Justo en ese momento, su teléfono vibró. Lo miró, y vi el nombre de Karla parpadear en la pantalla. Una mirada de molestia, luego de preocupación, cruzó su rostro. Dudó, mirando de su teléfono a mí.

"Es Karla", murmuró, como si estuviera explicando. "Está... está teniendo una crisis por algo. Necesito tomar esta llamada". De hecho, se levantó, dándome la espalda.

Lo vi irse, una profunda sensación de desapego me invadió. Esto era todo. El corte final y definitivo. La eligió a ella. Siempre la eligió a ella. Incluso en mi hora más oscura, la eligió a ella.

Alcancé la pequeña y ornamentada caja en mi mesita de noche.
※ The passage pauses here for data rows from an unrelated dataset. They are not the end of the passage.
(** Skipping a record whose header has been read: the tail ends behind the size
    that the header states, even when that is less than the header. *)
Lemma skip_record_any r e :
  wf_ring k r -> 8 <= available r -> is_u16 (eh_size e) -> 0 < eh_size e ->
  exists n, perf_skip_record e (Some (set_tail (data_tail r + 8) r)) =
      Val (true, Some (set_tail (data_tail r + n) r)) /\ 0 < n <= available r.
Proof.
  intros Hwf Hav Hs Hpos. pose proof Hwf as [Ht Hh Ha Hl]. unfold is_u16, available in *.
  unfold perf_skip_record, sizeof_header. destruct (Z.leb_spec 8 (eh_size e)).
  - rewrite u64_small by (unfold is_u64; lia).
    assert (wf_ring k (set_tail (data_tail r + 8) r)) as Hwf1
      by (apply wf_set_tail; unfold available; [done|lia]).
    rewrite (prog_bind_val _ _ _ _ _ (skip_spec k _ (eh_size e - 8) Hwf1 ltac:(lia))).
    eexists (8 + Z.min (eh_size e - 8) (available (set_tail (data_tail r + 8) r))).
    split; [unfold set_tail; simpl; by rewrite Z.add_assoc|]. unfold available; simpl. lia.
  - exists (eh_size e). split; [|lia].
    assert (u64 (eh_size e - 8) = 2 ^ 64 + (eh_size e - 8)) as ->.
    { unfold u64, to_unsigned. symmetry. apply Z.mod_unique_pos with (-1); lia. }
    unfold perf_skip_buffer_nbytes, mbind, prog_bind, deref_mmap, prog_put, mret, prog_ret. simpl.
    assert (u64 (data_tail r + 8 + (2 ^ 64 + (eh_size e - 8))) = data_tail r + eh_size e) as Hw.
    { unfold u64, to_unsigned. symmetry. apply Z.mod_unique_pos with 1; lia. }
    destruct (Z.ltb_spec (data_head r) (u64 (data_tail r + 8 + (2 ^ 64 + (eh_size e - 8)))));
      [lia|]. by rewrite Hw.
Qed.

(** The callback may stop the process but is not cut short by fuel. *)
Context (Hcb : forall id sd m1 m2 m3 s, cb id sd m1 m2 m3 s <> Fault OutOfFuel).

Definition ring_of (w : world) (r : perf_mmap_t) : Prop :=
  w_rings w !! mmap_buf current = Some r /\ wf_ring k r /\ bytes_ok r.

Lemma ring_of_upd (w : world) r n :
  ring_of w r -> 0 <= n <= available r ->
  ring_of (set_rings (<[mmap_buf current := set_tail (data_tail r + n) r]> (w_rings w)) w)
    (set_tail (data_tail r + n) r).
Proof.
  intros (Hp & Hwf & Hb) Hn. split_and!; [simpl; by rewrite lookup_insert_eq|by apply wf_set_tail|done].
Qed.

(** Ends in [Q] or stops the process, but not for want of fuel. *)
Definition ends {A} (o : outcome (A * world)) (Q : world -> Prop) : Prop :=
  match o with Val (_, w') => Q w' | Fault f => f <> OutOfFuel end.

Lemma ends_weaken {A} (o : outcome (A * world)) (Q Q' : world -> Prop) :
  ends o Q -> (forall w', Q w' -> Q' w') -> ends o Q'.
Proof. destruct o as [[a w']|f]; simpl; auto. Qed.

Lemma handle_sample_any (w : world) r e :
  ring_of w r ->
  ends ((sample_data ← on_ring (mmap_buf current) (perf_read_record_sample page_mask st e);
         on_user (cb (et_id current) sample_data (metric_id1 info) (metric_id2 info) (metric_id3 info))) w)
    (fun w' => exists r', ring_of w' r' /\ available r' <= available r).
Proof.
  intros Hring. pose proof Hring as (Hp & Hwf & Hb).
  destruct (consumes_sample page_mask k Hsize st e r Hwf) as [[Hc (sd & Hrun)]|[Hc Hrun]].
  - rewrite (prog_bind_val _ _ _ _ _ (on_ring_val _ _ w _ _ _ Hp Hrun)).
    assert (0 <= sample_bytes st) by (unfold sample_bytes; repeat case_match; lia).
    destruct (ring_of_upd w r (sample_bytes st) Hring ltac:(lia)) as (Hp' & Hwf' & Hb').
    unfold on_user. simpl. specialize (Hcb (et_id current) sd (metric_id1 info) (metric_id2 info)
      (metric_id3 info) (w_tls w, w_user w)).
    destruct (cb _ _ _ _ _ _) as [[[] [t u]]|f]; [|congruence].
    exists (set_tail (data_tail r + sample_bytes st) r). split; [done|]. unfold available. simpl. lia.
  - unfold mbind, prog_bind, on_ring. by rewrite Hp, Hrun.
Qed.

Lemma handle_record_progress (w : world) r :
  ring_of w r -> 8 <= available r ->
  ends (handle_record page_mask cb current info w)
    (fun w' => exists r', ring_of w' r' /\ available r' < available r).
Proof.
  intros Hring Hav. pose proof Hring as (Hp & Hwf & Hb).
  destruct (read_header_any r Hwf Hb Hav) as (e & Hh & He). unfold handle_record.
  rewrite (prog_bind_val _ _ _ _ _ (on_ring_val _ _ w _ _ _ Hp Hh)).
  pose proof (ring_of_upd w r 8 Hring ltac:(lia)) as Hring1.
  set (w1 := set_rings _ w) in *. set (r1 := set_tail (data_tail r + 8) r) in *.
  assert (available r1 = available r - 8) as Ha1 by (unfold available; simpl; lia).
  destruct (eh_type e =? PERF_RECORD_SAMPLE).
  - pose proof (handle_sample_any w1 r1 (mk_sample 0 0 0 0 0
      (negb (Z.land (eh_misc e) PERF_RECORD_MISC_EXACT_IP =? 0))) Hring1) as Hs.
    eapply ends_weaken; [exact Hs|]. intros w' (r' & Hr' & Hle). exists r'. split; [done|lia].
  - pose proof Hring1 as (Hp1 & Hwf1 & _). destruct (Z.eqb_spec (eh_size e) 0) as [H0|Hne].
    + rewrite (prog_bind_val _ _ _ _ _ (on_ring_val _ _ w1 _ _ _ Hp1 (skip_all_any r1 Hwf1))).
      unfold mret, prog_ret. exists (set_tail (data_head r1) r1). split.
      * replace (data_head r1) with (data_tail r1 + available r1) by (unfold available; lia).
        apply ring_of_upd; [done|lia].
      * unfold available. simpl. destruct Hwf. unfold available in Hav. lia.
    + assert (0 < eh_size e) as Hpos by (unfold is_u16 in He; lia).
      destruct (skip_record_any r e Hwf Hav He Hpos) as (n & Hskip & Hn).
      rewrite (prog_bind_val _ _ _ _ _ (on_ring_val _ _ w1 _ _ _ Hp1 Hskip)).
      unfold mret, prog_ret. exists (set_tail (data_tail r + n) r). split.
      * destruct (ring_of_upd w r n Hring ltac:(lia)) as (Hp' & Hwf' & Hb').
        split_and!; [|done|done]. simpl. by rewrite lookup_insert_eq.
      * unfold available. simpl. lia.
Qed.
Dentro, estaba el relicario que Elena me había dado. Era un símbolo. Un símbolo de quién era yo, y en quién estaba a punto de convertirme.

Lo apreté con fuerza, sintiendo el peso de mi nueva identidad. El pasado era un sueño destrozado. El futuro no estaba escrito, pero lo escribiría con fuego y hielo.